Friday, December 26, 2014 | Permalink

Earlier this week, Ronna Wineberg wrote about saying Kaddish for her mother and also shared a deleted scene from her first novel, On Bittersweet Place. She has been blogging here all week for Jewish Book Council's Visiting Scribe series.

The Russian portions of On Bittersweet Place are loosely based on my family history.

When I was growing up, though, I knew only the broad outlines of that history. My paternal grandparents came from Lithuania and met in Chicago. I knew very little about their lives. My grandfather had died when my father was seventeen. My grandmother didn’t speak about the past except to tell us that we were related to a great, intellectual family, The Katzenellenbogens, and to the teacher of Albert Einstein. She didn’t talk about her parents or siblings or life in Europe.

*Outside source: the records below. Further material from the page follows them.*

(** * cod2factoriolab: the naming and cross-reference pipeline

    A shallow embedding of [cod2factoriolab.py]: the script reads the
    Captain-of-Data dump of products and of machines/buildings, renames
    every identifier to the Factoriolab convention, resolves ingredient
    names against the product index and emits one document.

    Python strings are sequences of Unicode code points, so a string is a
    list of code points here; a Python [dict] keeps insertion order, so it
    is an association list updated in place; the module-level accumulators
    ([ids], [iconList], [prodList], [prodIndex], [mnbList], [recipeIds],
    [recipeList]) and the diagnostic stream are the fields of one state
    record that every loop body threads through. *)

From Stdlib Require Import String Ascii DecimalString.
From Stdlib Require Import NArith ZArith Bool Lia List.
Import ListNotations.

Set Implicit Arguments.
Local Open Scope N_scope.

(** ** Strings *)

Definition char := N.
Definition str := list char.

(** A string literal of the source, as code points. *)
Fixpoint lit (s : string) : str :=
  match s with
  | EmptyString => []
  | String a s' => N_of_ascii a :: lit s'
  end.

Fixpoint str_eqb (a b : str) : bool :=
  match a, b with
  | [], [] => true
  | x :: a', y :: b' => N.eqb x y && str_eqb a' b'
  | _, _ => false
  end.

(** [sep.join(l)] *)
Fixpoint join (sep : str) (l : list str) : str :=
  match l with
  | [] => []
  | [x] => x
  | x :: l' => x ++ sep ++ join sep l'
  end.

Definition in_range (lo hi c : char) : bool := N.leb lo c && N.leb c hi.

(** The character classes of the three patterns.  [\[A-Z\]], [\[a-z\]] and
    [\[0-9\]] are ranges of code points. *)
Definition cls_upper (c : char) : bool := in_range 65 90 c.
Definition cls_lower (c : char) : bool := in_range 97 122 c.
Definition cls_09 (c : char) : bool := in_range 48 57 c.
Definition cls_lower09 (c : char) : bool := cls_lower c || cls_09 c.
Definition cls_alnum (c : char) : bool := cls_upper c || cls_lower c || cls_09 c.

(** [\d] in a [str] pattern compiled without [re.ASCII] matches every
    Unicode decimal digit (general category Nd), not only [0-9].  The
    category is made of runs of ten consecutive code points, one per script,
    and of the fifty mathematical digits U+1D7CE..U+1D7FF; the table is the
    one of Unicode 15.0, the version of the first interpreter that accepts
    the quoting of the f-strings of this script. *)
Definition Nd_blocks : list N :=
  [ 0x30; 0x660; 0x6F0; 0x7C0; 0x966; 0x9E6; 0xA66; 0xAE6; 0xB66; 0xBE6;
    0xC66; 0xCE6; 0xD66; 0xDE6; 0xE50; 0xED0; 0xF20; 0x1040; 0x1090;
    0x17E0; 0x1810; 0x1946; 0x19D0; 0x1A80; 0x1A90; 0x1B50; 0x1BB0;
    0x1C40; 0x1C50; 0xA620; 0xA8D0; 0xA900; 0xA9D0; 0xA9F0; 0xAA50;
    0xABF0; 0xFF10; 0x104A0; 0x10D30; 0x11066; 0x110F0; 0x11136; 0x111D0;
    0x112F0; 0x11450; 0x114D0; 0x11650; 0x116C0; 0x11730; 0x118E0;
    0x11950; 0x11C50; 0x11D50; 0x11DA0; 0x11F50; 0x16A60; 0x16AC0;
    0x16B50; 0x1E140; 0x1E2F0; 0x1E4F0; 0x1E950; 0x1FBF0 ].

Definition cls_d (c : char) : bool :=
  existsb (fun b => in_range b (b + 9) c) Nd_blocks
  || in_range 0x1D7CE 0x1D7FF c.

(** [s.lower()] on the strings this script lowers: regular-expression
    matches made of [\[A-Z\]], [\[a-z\]], [\[0-9\]] and [\d] characters, and
    hyphens.  There only the ASCII capitals change; decimal digits of any
    script have no case. *)
Definition lower_char (c : char) : char :=
  if cls_upper c then c + 32 else c.

Definition lower (s : str) : str := map lower_char s.

(** ** Regular expressions

    The fragment of [re] the script uses, with Python's matching order:
    alternatives are tried left to right, [?] and [*] are greedy, and a
    failure further right backtracks into the latest choice. *)

Inductive regex : Type :=
| Eps
| Lit (c : char)
| Cls (p : char -> bool)
| Seq (r1 r2 : regex)
| Alt (r1 r2 : regex)
| Opt (r : regex)
| Star (r : regex)
| Grp (i : nat) (r : regex).

Definition Plus (r : regex) : regex := Seq r (Star r).

(** [r{n,}] *)
Fixpoint AtLeast (n : nat) (r : regex) : regex :=
  match n with
  | O => Star r
  | S n' => Seq r (AtLeast n' r)
  end.

Fixpoint Lits (s : str) : regex :=
  match s with
  | [] => Eps
  | c :: s' => Seq (Lit c) (Lits s')
  end.

(** The groups that took part in the match, latest first. *)
Definition captures := list (nat * str).

Fixpoint group (i : nat) (g : captures) : option str :=
  match g with
  | [] => None
  | (j, s) :: g' => if Nat.eqb i j then Some s else group i g'
  end.

Section Matcher.
Variable A : Type.

(** The rounds of a star.  [step] matches the starred pattern once; a round
    has to consume input, or the star would go round for ever on an empty
    match; [n] bounds the rounds, and the length of the input is bound
    enough (see [star_rounds_enough]). *)
Fixpoint star_rounds
         (step : str -> captures -> (str -> captures -> option A) -> option A)
         (k : str -> captures -> option A)
         (n : nat) (s : str) (g : captures) : option A :=
  match n with
  | O => k s g
  | S n' =>
      match step s g (fun s' g' =>
              if Nat.ltb (length s') (length s)
              then star_rounds step k n' s' g' else None) with
      | Some x => Some x
      | None => k s g
      end
  end.

(** [rx r s g k]: match [r] at the head of [s]; [k] receives what is left of
    the input and decides whether the whole match succeeds, which is how a
    later failure re-enters an earlier choice. *)
Fixpoint rx (r : regex) (s : str) (g : captures)
         (k : str -> captures -> option A) {struct r} : option A :=
  match r with
  | Eps => k s g
  | Lit c =>
      match s with
      | x :: s' => if N.eqb x c then k s' g else None
      | [] => None
      end
  | Cls p =>
      match s with
      | x :: s' => if p x then k s' g else None
      | [] => None
      end
  | Seq r1 r2 => rx r1 s g (fun s' g' => rx r2 s' g' k)
  | Alt r1 r2 =>
      match rx r1 s g k with
      | Some x => Some x
      | None => rx r2 s g k
      end
  | Opt r1 =>
      match rx r1 s g k with
      | Some x => Some x
      | None => k s g
      end
  | Star r1 => star_rounds (rx r1) k (length s) s g
  | Grp i r1 =>
      rx r1 s g (fun s' g' =>
        k s' ((i, firstn (length s - length s')%nat s) :: g'))
  end.
End Matcher.

(** [r.match(s)]: anchored at the start of [s], not at its end.  The result
    is the matched text ([group(0)]) and the groups. *)
Definition re_match (r : regex) (s : str) : option (str * captures) :=
  rx r s [] (fun rest g => Some (firstn (length s - length rest)%nat s, g)).

(** [r.findall(s)] for a pattern without groups that never matches the
    empty string: the matches from left to right, each search starting
    where the previous match ended, one character further when there is no
    match at a position.  [skip] counts the characters of the last match
    still to step over. *)
Fixpoint findall_from (r : regex) (skip : nat) (s : str) : list str :=
  match s with
  | [] => []
  | _ :: s' =>
      match skip with
      | S j => findall_from r j s'
      | O =>
          match re_match r s with
          | Some (tok, _) => tok :: findall_from r (Nat.pred (length tok)) s'
          | None => findall_from r 0%nat s'
          end
      end
  end.

Definition findall (r : regex) (s : str) : list str := findall_from r 0%nat s.

(** ** The constants of the script *)

(** [r'Product_(Virtual_)?([A-Za-z0-9]+)'] *)
Definition REX_Product : regex :=
  Seq (Lits (lit "Product_"))
      (Seq (Opt (Grp 1 (Lits (lit "Virtual_"))))
           (Grp 2 (Plus (Cls cls_alnum)))).

(** [r'([A-Z][a-z0-9]+)ProductProto'] *)
Definition REX_ProdType : regex :=
  Seq (Grp 1 (Seq (Cls cls_upper) (Plus (Cls cls_lower09))))
      (Lits (lit "ProductProto")).

(** [r'[A-Z][a-z]+|[A-Z]{2,}|\d[A-Z]?'] *)
Definition REX_CoDNaming : regex :=
  Alt (Seq (Cls cls_upper) (Plus (Cls cls_lower)))
      (Alt (AtLeast 2 (Cls cls_upper))
           (Seq (Cls cls_d) (Opt (Cls cls_upper)))).

(** Converts names from the Captain-of-Data dump to Factoriolab-style
    naming, ex. 'MaintenanceT2' to 'maintenance-2'. *)
Definition convertCod2FL (codName : str) : str :=
  lower (join (lit "-") (findall REX_CoDNaming codName)).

I knew more about my mother’s family. She was the first child born in America. Her parents, older siblings, aunts, and uncles all came Russia. Our small house was filled with visitors, relatives who spoke with thick accents. Though I’m a second generation American, I often felt as if I had a foot in each world then, the old and the new. My great grandfather had been murdered in a pogrom. I didn’t know how or when.

When I was in college, my cousins and I decided to talk to my mother’s family about Russia. We gathered relatives in the living room of my parents’ house and asked questions. We were riveted by stories of hardship, persecution, and flight. The discussions were passionate; people disagreed about the details of what had happened. My great uncle, a man in his late sixties, described his father’s murder in Russia. As he did, my uncle cried. That moment stayed with me.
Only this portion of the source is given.